What you should do >>
Each line below should be written out again without any change.

(Materials provided begins)

(* ===== verification/Tty.v ===== *)
(** Window sizes and pseudo-terminals ([src/tty.rs]). *)

From stdpp Require Import base list option numbers strings.
From Stdlib Require Import ZArith Lia.
From S2P Require Import Prelude Prog Layout Asm Arch Fd Vdso Time Fs Termios.

#[local] Obligation Tactic := solve_kstruct.

Definition TIOCGWINSZ : Z := 0x5413.
Definition TIOCSPTLCK : Z := 0x40045431.
Definition TIOCGPTN : Z := 0x80045430.

(** [struct winsize] *)
Record Winsize := mkWinsize {
  ws_row : Z; ws_col : Z; ws_xpixel : Z; ws_ypixel : Z }.

#[export] Program Instance Winsize_kstruct : KStruct Winsize := {
  ks_packed := false;
  ks_fields := [u16; u16; u16; u16];
  ks_vals p :=
    [VI (ws_row p); VI (ws_col p); VI (ws_xpixel p); VI (ws_ypixel p)];
  ks_of vs :=
    mkWinsize (vi vs 0) (vi vs 1) (vi vs 2) (vi vs 3) }.

Definition Winsize_default : Winsize := mkWinsize 0 0 0 0.

(** [digits] is a separate ten-byte buffer, copied after the prefix. *)
Definition format_pts_path (ptn : Z) (buf : list Z) : Prog (list Z) :=
  let prefix := str "/dev/pts/" in
  let* buf := copy_prefix prefix buf in
  let n := as_u32 ptn in
  let* (digits, len) := put_digits 10 (replicate 10 0) 0 n in
  let digits := reverse_range 0 len digits in
  let plen := Z.of_nat (length prefix) in
  let end_ := plen + len in
  let* src := or_panic (slice_to len digits) in
  let* _ := or_panic (sub_slice plen len buf) in
  let buf := take (Z.to_nat plen) buf ++ src ++ drop (Z.to_nat end_) buf in
  let* (buf, _) := put_byte buf end_ 0 in
  let* s := or_panic (slice_to (end_ + 1) buf) in
  from_bytes_with_nul s.

Section Tty.
Context `{Target}.

Definition window_size (fd : Z) : Prog (result Winsize) :=
  let ws := Winsize_default in
  let* (ws, r) := ioctl fd TIOCGWINSZ (AMut (encode ws)) in
  let? _ := Ret r in
  Ret (Ok (decode ws)).

(** Each failure after the master is open closes it. *)
Definition openpty : Prog (result (Z * Z)) :=
  let? master := open (str "/dev/ptmx") O_RDWR 0 in
  let* (_, r) := ioctl master TIOCSPTLCK (ARef (le_enc 4 0)) in
  match r with
  | Err e => let* _ := close master in Ret (Err e)
  | Ok _ =>
      let* (ptn, r) := ioctl master TIOCGPTN (AMut (le_enc 4 0)) in
      match r with
      | Err e => let* _ := close master in Ret (Err e)
      | Ok _ =>
          let* path := format_pts_path (dec_i32 ptn) (replicate 21 0) in
          let* r := open path O_RDWR 0 in
          match r with
          | Ok slave => Ret (Ok (master, slave))
          | Err e => let* _ := close master in Ret (Err e)
          end
      end
  end.
End Tty.

(** ** Properties *)

Definition pts_prefix : list Z := str "/dev/pts/".

(** The slave's path for a pseudo-terminal number. *)
Definition pts_path (ptn : Z) : list Z := pts_prefix ++ decimal (as_u32 ptn).

(** [format_pts_path] never panics: the 21-byte buffer holds the path of
    every number [TIOCGPTN] can write, read as the [u32] it is, in decimal and
    NUL-terminated. *)
Theorem format_pts_path_correct ptn buf :
  length buf = 21%nat ->
  format_pts_path ptn buf = Ret (pts_path ptn) /\
  digits_value (decimal (as_u32 ptn)) = as_u32 ptn /\ Forall is_digit (decimal (as_u32 ptn)).
Proof.
  intros Hbuf. set (n := as_u32 ptn).
  assert (0 <= n < 10 ^ 10) as Hn.
  { pose proof (wrap_range 32 ptn ltac:(lia)) as Hw. change (wrap 32 ptn) with n in Hw. lia. }
  destruct (decimal_spec n Hn) as (Hv & Hdig & Hlen & _). split_and!; [|done|done].
  unfold format_pts_path, copy_prefix. fold pts_prefix. rewrite Hbuf. fold n.
  change (Nat.leb (length pts_prefix) 21) with true. cbn [bind].
  set (ds := lsb_digits 10 n).
  assert (length ds = length (decimal n)) as Hds by (unfold decimal; by rewrite length_rev).
  pose proof (put_digits_at 10 n [] (replicate 10 0)) as Hput. cbn [app length] in Hput. change (Z.of_nat 0) with 0 in Hput. fold ds in Hput.
  rewrite Hput by (rewrite ?length_replicate; lia). cbn [bind Nat.add].
  pose proof (reverse_range_at [] ds (drop (length ds) (replicate 10 0)) 0 (Z.of_nat (length ds)))
    as Hrev. cbn [app length] in Hrev. rewrite Hrev by done. change (rev ds) with (decimal n).
  set (digits := decimal n ++ drop (length ds) (replicate 10 0)).
  assert (slice_to (Z.of_nat (length ds)) digits = Some (decimal n)) as ->.
  { unfold slice_to, digits. rewrite length_app, Nat2Z.id, Hds, take_app_length.
    by destruct (Z.leb_spec (Z.of_nat (length (decimal n)))
      (Z.of_nat (length (decimal n) + length (drop (length (decimal n)) (replicate 10 0))))); [|lia]. }
  cbn [or_panic bind].
  set (rest := drop (length pts_prefix) buf).
  assert (length rest = 12)%nat as Hrest by (unfold rest; rewrite length_drop, Hbuf; done).
  unfold sub_slice. rewrite length_app, Hrest.
  destruct (Z.leb_spec (Z.of_nat (length pts_prefix) + Z.of_nat (length ds))
    (Z.of_nat (length pts_prefix + 12))); [|lia]. cbn [or_panic bind].
  rewrite Nat2Z.id, take_app_length.
  replace (Z.to_nat (Z.of_nat (length pts_prefix) + Z.of_nat (length ds)))
    with (length pts_prefix + length ds)%nat by lia.
  rewrite drop_app_add.
  destruct (drop (length ds) rest) as [|x tail] eqn:E.
  { apply (f_equal length) in E. rewrite length_drop in E. cbn [length] in E. lia. }
  assert (Z.of_nat (length pts_prefix) + Z.of_nat (length ds) = Z.of_nat (length (pts_path ptn))) as ->.
  { unfold pts_path. fold n. rewrite length_app. lia. }
  rewrite app_assoc. fold n. change (pts_prefix ++ decimal n) with (pts_path ptn).
  apply finish_cstr. unfold pts_path. apply Forall_app.
  split; [by repeat constructor|by apply digits_nonzero].
Qed.

Lemma format_pts_path_correct_witness :
  format_pts_path (-1) (replicate 21 0) = Ret (str "/dev/pts/4294967295").
Proof. apply (format_pts_path_correct (-1) (replicate 21 0)). reflexivity. Defined.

(Materials provided ends)

Solution to this task >>
(* ===== verification/Tty.v ===== *)
(** Window sizes and pseudo-terminals ([src/tty.rs]). *)

From stdpp Require Import base list option numbers strings.
From Stdlib Require Import ZArith Lia.
From S2P Require Import Prelude Prog Layout Asm Arch Fd Vdso Time Fs Termios.

#[local] Obligation Tactic := solve_kstruct.

Definition TIOCGWINSZ : Z := 0x5413.
Definition TIOCSPTLCK : Z := 0x40045431.
Definition TIOCGPTN : Z := 0x80045430.

(** [struct winsize] *)
Record Winsize := mkWinsize {
  ws_row : Z; ws_col : Z; ws_xpixel : Z; ws_ypixel : Z }.

#[export] Program Instance Winsize_kstruct : KStruct Winsize := {
  ks_packed := false;
  ks_fields := [u16; u16; u16; u16];
  ks_vals p :=
    [VI (ws_row p); VI (ws_col p); VI (ws_xpixel p); VI (ws_ypixel p)];
  ks_of vs :=
    mkWinsize (vi vs 0) (vi vs 1) (vi vs 2) (vi vs 3) }.

Definition Winsize_default : Winsize := mkWinsize 0 0 0 0.

(** [digits] is a separate ten-byte buffer, copied after the prefix. *)
Definition format_pts_path (ptn : Z) (buf : list Z) : Prog (list Z) :=
  let prefix := str "/dev/pts/" in
  let* buf := copy_prefix prefix buf in
  let n := as_u32 ptn in
  let* (digits, len) := put_digits 10 (replicate 10 0) 0 n in
  let digits := reverse_range 0 len digits in
  let plen := Z.of_nat (length prefix) in
  let end_ := plen + len in
  let* src := or_panic (slice_to len digits) in
  let* _ := or_panic (sub_slice plen len buf) in
  let buf := take (Z.to_nat plen) buf ++ src ++ drop (Z.to_nat end_) buf in
  let* (buf, _) := put_byte buf end_ 0 in
  let* s := or_panic (slice_to (end_ + 1) buf) in
  from_bytes_with_nul s.

Section Tty.
Context `{Target}.

Definition window_size (fd : Z) : Prog (result Winsize) :=
  let ws := Winsize_default in
  let* (ws, r) := ioctl fd TIOCGWINSZ (AMut (encode ws)) in
  let? _ := Ret r in
  Ret (Ok (decode ws)).

(** Each failure after the master is open closes it. *)
Definition openpty : Prog (result (Z * Z)) :=
  let? master := open (str "/dev/ptmx") O_RDWR 0 in
  let* (_, r) := ioctl master TIOCSPTLCK (ARef (le_enc 4 0)) in
  match r with
  | Err e => let* _ := close master in Ret (Err e)
  | Ok _ =>
      let* (ptn, r) := ioctl master TIOCGPTN (AMut (le_enc 4 0)) in
      match r with
      | Err e => let* _ := close master in Ret (Err e)
      | Ok _ =>
          let* path := format_pts_path (dec_i32 ptn) (replicate 21 0) in
          let* r := open path O_RDWR 0 in
          match r with
          | Ok slave => Ret (Ok (master, slave))
          | Err e => let* _ := close master in Ret (Err e)
          end
      end
  end.
End Tty.

(** ** Properties *)

Definition pts_prefix : list Z := str "/dev/pts/".

(** The slave's path for a pseudo-terminal number. *)
Definition pts_path (ptn : Z) : list Z := pts_prefix ++ decimal (as_u32 ptn).

(** [format_pts_path] never panics: the 21-byte buffer holds the path of
    every number [TIOCGPTN] can write, read as the [u32] it is, in decimal and
    NUL-terminated. *)
Theorem format_pts_path_correct ptn buf :
  length buf = 21%nat ->
  format_pts_path ptn buf = Ret (pts_path ptn) /\
  digits_value (decimal (as_u32 ptn)) = as_u32 ptn /\ Forall is_digit (decimal (as_u32 ptn)).
Proof.
  intros Hbuf. set (n := as_u32 ptn).
  assert (0 <= n < 10 ^ 10) as Hn.
  { pose proof (wrap_range 32 ptn ltac:(lia)) as Hw. change (wrap 32 ptn) with n in Hw. lia. }
  destruct (decimal_spec n Hn) as (Hv & Hdig & Hlen & _). split_and!; [|done|done].
  unfold format_pts_path, copy_prefix. fold pts_prefix. rewrite Hbuf. fold n.
  change (Nat.leb (length pts_prefix) 21) with true. cbn [bind].
  set (ds := lsb_digits 10 n).
  assert (length ds = length (decimal n)) as Hds by (unfold decimal; by rewrite length_rev).
  pose proof (put_digits_at 10 n [] (replicate 10 0)) as Hput. cbn [app length] in Hput. change (Z.of_nat 0) with 0 in Hput. fold ds in Hput.
  rewrite Hput by (rewrite ?length_replicate; lia). cbn [bind Nat.add].
  pose proof (reverse_range_at [] ds (drop (length ds) (replicate 10 0)) 0 (Z.of_nat (length ds)))
    as Hrev. cbn [app length] in Hrev. rewrite Hrev by done. change (rev ds) with (decimal n).
  set (digits := decimal n ++ drop (length ds) (replicate 10 0)).
  assert (slice_to (Z.of_nat (length ds)) digits = Some (decimal n)) as ->.
  { unfold slice_to, digits. rewrite length_app, Nat2Z.id, Hds, take_app_length.
    by destruct (Z.leb_spec (Z.of_nat (length (decimal n)))
      (Z.of_nat (length (decimal n) + length (drop (length (decimal n)) (replicate 10 0))))); [|lia]. }
  cbn [or_panic bind].
  set (rest := drop (length pts_prefix) buf).
  assert (length rest = 12)%nat as Hrest by (unfold rest; rewrite length_drop, Hbuf; done).
  unfold sub_slice. rewrite length_app, Hrest.
  destruct (Z.leb_spec (Z.of_nat (length pts_prefix) + Z.of_nat (length ds))
    (Z.of_nat (length pts_prefix + 12))); [|lia]. cbn [or_panic bind].
  rewrite Nat2Z.id, take_app_length.
  replace (Z.to_nat (Z.of_nat (length pts_prefix) + Z.of_nat (length ds)))
    with (length pts_prefix + length ds)%nat by lia.
  rewrite drop_app_add.
  destruct (drop (length ds) rest) as [|x tail] eqn:E.
  { apply (f_equal length) in E. rewrite length_drop in E. cbn [length] in E. lia. }
  assert (Z.of_nat (length pts_prefix) + Z.of_nat (length ds) = Z.of_nat (length (pts_path ptn))) as ->.
  { unfold pts_path. fold n. rewrite length_app. lia. }
  rewrite app_assoc. fold n. change (pts_prefix ++ decimal n) with (pts_path ptn).
  apply finish_cstr. unfold pts_path. apply Forall_app.
  split; [by repeat constructor|by apply digits_nonzero].
Qed.

Lemma format_pts_path_correct_witness :
  format_pts_path (-1) (replicate 21 0) = Ret (str "/dev/pts/4294967295").
Proof. apply (format_pts_path_correct (-1) (replicate 21 0)). reflexivity. Defined.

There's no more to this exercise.